Another way to establish credit is if your work place is associated with a credit union. They'll make the loan, since you'd be a depositing member first, and then because the payment would most likely be on auto draft from your workplace.
For buying a house with no credit, as in there is no score because of a total lack of tradelines, it is possible to build a credit history. You need a broker or bank that is willing to do this, but it's not necessarily hard to do. You need to have 4 sources of regular monthly payments to fully document:
-Phone bill
-Cable bill
-Insurance, car, life, renters
-Power bill
-Retirement (maybe, good to throw in since it's also a verifiable asset)
-Cell phone
-Rent for 12 mos. ***
Gather your cancelled checks from your billing statements, bank statements for the last 12 months and present those--with no gaps--and they can work off of that in most cases. May or may not apply to non-owner occupied property, ask the lender about their underwriting guidelines.

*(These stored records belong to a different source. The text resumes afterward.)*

(* ===== verification/Warmup2Input.v ===== *)
(** * Warmup2/warmup2.c: options, trace file and time stamps

    The command line and the lines of a trace file are checked before the
    emulation starts; what they let pass are the parameters that the theorems
    of Warmup2.v ask for.  [fopen] is a parameter; the library functions on
    strings are those of Warmup1.v.  The rates [lambda], [mu] and [r] and the
    statistics are double-precision arithmetic and not modelled; where a
    double only holds whole numbers it is a rounded integer ([dbl]). *)
From stdpp Require Import base gmap list fin_maps sorting strings.
From Stdlib Require Import ZArith Lia Ascii.
From S2P Require Import Prelude My402List Warmup1 Warmup2.
Open Scope Z_scope.

Definition obind {A B} (m : outcome A) (k : A -> outcome B) : outcome B :=
  match m with Ok a => k a | Err f => Err f end.
Declare Scope outcome_scope.
Notation "'do' x <- m ; k" := (obind m (fun x => k)) (at level 200, x pattern, m at level 100, k at level 200) : outcome_scope.
Open Scope outcome_scope.

(** ** Numbers *)
Definition LLONG_MAX : Z := 9223372036854775807.
(** [atoll] of a number that does not fit is undefined. *)
Definition atoll_checked (s : text) : outcome Z :=
  let v := atoll s in if (- LLONG_MAX - 1 <=? v) && (v <=? LLONG_MAX) then Ok v else Err FUndef.
(** A whole number as a double: 53 significant bits, ties to even. *)
Definition dbl (z : Z) : Z :=
  let a := Z.abs z in
  if a <? 2 ^ 53 then z
  else
    let e := Z.log2 a - 52 in
    let q := a / 2 ^ e in
    let r := a mod 2 ^ e in
    let h := 2 ^ (e - 1) in
    Z.sgn z * ((if r <? h then q else if h <? r then q + 1 else q + q mod 2) * 2 ^ e).
(** Conversion of a double to [long long]. *)
Definition to_ll (z : Z) : outcome Z := if (- LLONG_MAX - 1 <=? z) && (z <=? LLONG_MAX) then Ok z else Err FUndef.

(** ** Options *)
Definition isValidOption (option : text) : bool :=
  bool_decide (option = str "-lambda") || bool_decide (option = str "-mu") || bool_decide (option = str "-r") ||
  bool_decide (option = str "-B") || bool_decide (option = str "-P") || bool_decide (option = str "-n") ||
  bool_decide (option = str "-t").
Definition isInteger (optionValue : text) : bool := forallb is_digit optionValue.
(** The loop of [isNumber]: the number of dots, or [None] at a character that
    is neither a dot nor a digit. *)
Fixpoint count_dots (s : text) (dotCount : Z) : option Z :=
  match s with
  | [] => Some dotCount
  | c :: r =>
      if char_eqb c "." then count_dots r (dotCount + 1)
      else if negb (is_digit c) then None else count_dots r dotCount
  end.
(** For an empty string the test of the last character reads before it. *)
Definition isNumber (optionValue : text) : outcome bool :=
  match count_dots optionValue 0 with
  | None => Ok false
  | Some dotCount =>
      if 1 <? dotCount then Ok false
      else match last optionValue with
           | None => Err FUndef
           | Some c => Ok (negb (char_eqb c "."))
           end
  end.

(** The indices of the options in [argv], -1 for those not given, and the
    contents of the trace file. *)
Record options := mkOptions {
  numIndex : Z; lambdaIndex : Z; muIndex : Z; rIndex : Z; BIndex : Z; PIndex : Z; tsfileIndex : Z;
  fileInput : option text
}.
Definition no_options : options := mkOptions (-1) (-1) (-1) (-1) (-1) (-1) (-1) None.

Section Input.
Variable fopen : text -> option text.

Definition check_integer (a : Z) (opt v : text) (o : options) : outcome options :=
  if negb (isInteger v) then die
  else
    do val <- atoll_checked v;
    if (val <=? 0) || (INT_MAX <? val) then die
    else
      Ok (mkOptions (if decide (opt = str "-n") then a else numIndex o) (lambdaIndex o) (muIndex o) (rIndex o)
            (if decide (opt = str "-B") then a else BIndex o) (if decide (opt = str "-P") then a else PIndex o) (tsfileIndex o) (fileInput o)).
Definition check_number (a : Z) (opt v : text) (o : options) : outcome options :=
  do b <- isNumber v;
  if negb b then die
  else
    Ok (mkOptions (numIndex o) (if decide (opt = str "-lambda") then a else lambdaIndex o) (if decide (opt = str "-mu") then a else muIndex o)
          (if decide (opt = str "-r") then a else rIndex o) (BIndex o) (PIndex o) (tsfileIndex o) (fileInput o)).
Definition check_tsfile (a : Z) (v : text) (o : options) : outcome options :=
  match fopen v with
  | None => die
  | Some content => Ok (mkOptions (numIndex o) (lambdaIndex o) (muIndex o) (rIndex o) (BIndex o) (PIndex o) a (Some content))
  end.
(** One turn of the loop, for the option at index [a] and its value. *)
Definition check_option (a : Z) (opt v : text) (o : options) : outcome options :=
  do o <- (if bool_decide (opt = str "-B") || bool_decide (opt = str "-P") || bool_decide (opt = str "-n") then check_integer a opt v o else Ok o);
  do o <- (if bool_decide (opt = str "-lambda") || bool_decide (opt = str "-mu") || bool_decide (opt = str "-r") then check_number a opt v o else Ok o);
  if bool_decide (opt = str "-t") then check_tsfile a v o else Ok o.
(** [args] are the arguments from index [a] on. *)
Fixpoint check_args (a : Z) (args : list text) (o : options) : outcome options :=
  match args with
  | [] => Ok o
  | opt :: r =>
      if negb (isValidOption opt) then die
      else
        match r with
        | [] => die
        | v :: r =>
            if isValidOption v then die
            else do o <- check_option a opt v o; check_args (a + 2) r o
        end
  end.
Definition checkInput (argv : list text) : outcome options := check_args 1 (drop 1 argv) no_options.

(** ** The trace file *)
Definition blank (c : ascii) : bool := char_eqb c " " || char_eqb c TAB.
(** [fileLine[strSize - 2]] lies before the line when it has one character. *)
Definition checkFileLine (fileLine : text) : outcome unit :=
  if 1024 <? Z.of_nat (length fileLine) then die
  else if from_option blank false (head fileLine) then die
  else
    match fileLine !! (length fileLine - 2)%nat with
    | Some c => if (length fileLine <? 2)%nat then Err FUndef else if blank c then die else Ok tt
    | None => Err FUndef
    end.
Definition checkField (fieldStr : text) : outcome unit :=
  if negb (isInteger fieldStr) then die
  else do fieldNum <- atoll_checked fieldStr; if fieldNum <=? 0 then die else Ok tt.

Definition word (s : text) : text * text := match scan_word s with Some (w, r) => (w, r) | None => ([], []) end.
(** The number of packets, and the rest of the file. *)
Definition readTsFileConfig (input : text) : outcome (Z * text) :=
  match fgets input with
  | None => die
  | Some (fileLine, rest) =>
      do _ <- checkFileLine fileLine;
      let packetSizeStr := fst (word fileLine) in
      do _ <- checkField packetSizeStr;
      do num <- atoll_checked packetSizeStr;
      Ok (num, rest)
  end.
(** [atoll(s) * msToUs] stored in a [long long]. *)
Definition ms_field (s : text) : outcome Z := do v <- atoll_checked s; to_ll (dbl (dbl v * 1000)).
(** At the end of the file the packet keeps the values it was created with. *)
Definition readTsFileData (d : PacketData) (input : text) : outcome (PacketData * text) :=
  match fgets input with
  | None => Ok (d, input)
  | Some (fileLine, rest) =>
      do _ <- checkFileLine fileLine;
      let '(interPacketTimeStr, r1) := word fileLine in
      let '(tokenNeedStr, r2) := word r1 in
      let '(packetServiceTimeStr, _) := word r2 in
      do _ <- checkField interPacketTimeStr;
      do _ <- checkField tokenNeedStr;
      do _ <- checkField packetServiceTimeStr;
      do inter <- ms_field interPacketTimeStr;
      do need <- atoll_checked tokenNeedStr;
      do serv <- ms_field packetServiceTimeStr;
      Ok (mkPacketData need inter serv, rest)
  end.

(** [readInput] for the integer options: the value behind the option, or the
    default of [setDefault]. *)
Definition argv_value (argv : list text) (i default : Z) : outcome Z :=
  if 0 <=? i then match argv !! Z.to_nat (i + 1) with Some v => atoll_checked v | None => Err FUndef end else Ok default.
Record parameters := mkParameters { par_B : Z; par_P : Z; par_num : Z; par_rest : option text }.
Definition readInput (argv : list text) (o : options) : outcome parameters :=
  do B <- argv_value argv (BIndex o) 10;
  do P <- argv_value argv (PIndex o) 3;
  do num <- argv_value argv (numIndex o) 20;
  if 0 <=? tsfileIndex o then
    match fileInput o with
    | None => Err FUndef
    | Some input => do (num, rest) <- readTsFileConfig input; Ok (mkParameters B P num (Some rest))
    end
  else Ok (mkParameters B P num None).

(** The data of the [k]-th packet: [createPacketData], then a line of the
    trace file if there is one.  [inter] and [serv] are [allInterPacketTime]
    and [allPacketServiceTime]. *)
Definition createPacketData (p : parameters) (inter serv : Z) : PacketData := mkPacketData (par_P p) inter serv.
Fixpoint packet_data (p : parameters) (inter serv : Z) (input : text) (k : nat) : outcome (PacketData * text) :=
  let d := createPacketData p inter serv in
  match k with
  | O => match par_rest p with Some _ => readTsFileData d input | None => Ok (d, input) end
  | S k =>
      do (_, input) <- packet_data p inter serv input k;
      match par_rest p with Some _ => readTsFileData d input | None => Ok (d, input) end
  end.
End Input.

(** ** Time stamps *)
Record timeval := mkTimeval { tv_sec : Z; tv_usec : Z }.
Definition calTimeDiff (start stop : timeval) : outcome Z :=
  to_ll (dbl (dbl (dbl (tv_sec stop - tv_sec start) * 1000000) + dbl (tv_usec stop - tv_usec start))).

(** [sprintf("%012.3f")] of a whole number of thousandths: sign, digits padded
    with zeros, a dot, three digits.  The buffer has 13 bytes. *)
Definition getTimeStampStr (timestamp : Z) : outcome text :=
  if 100000000000 <=? timestamp then Ok (str "????????.???")
  else if timestamp <=? -10000000000 then Err FUndef
  else
    let m := Z.abs timestamp in
    Ok ((if timestamp <? 0 then "-"%char else digit m 10) ::
      (digit m <$> [9; 8; 7; 6; 5; 4; 3]) ++ "."%char :: (digit m <$> [2; 1; 0])).

(** ** What the checks guarantee *)
Lemma obind_ok {A B} (m : outcome A) (k : A -> outcome B) b : obind m k = Ok b -> exists a, m = Ok a /\ k a = Ok b.
Proof. destruct m; cbn; [eauto|done]. Qed.
(** The value of an integer option. *)
Definition int_value (argv : list text) (i : Z) : Prop :=
  0 <= i -> exists v val, argv !! Z.to_nat (i + 1) = Some v /\ atoll_checked v = Ok val /\ 0 < val <= INT_MAX.
Definition int_options (argv : list text) (o : options) : Prop :=
  int_value argv (BIndex o) /\ int_value argv (PIndex o) /\ int_value argv (numIndex o).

There you go. Another reason that you always keep statements, pay stubs and copies of anything you do involving money.
Not having a credit score is FAR FROM the worst case scenario. You are only a tradeline or two from having a credit score to die for. The way scores work is that you start out at the top and screw it up from there.
You can be at the top and stay at the top if you manage yourself with care. The worst would be, say, letting a bunch of debts charge off and never doing anything about it. (j/k!)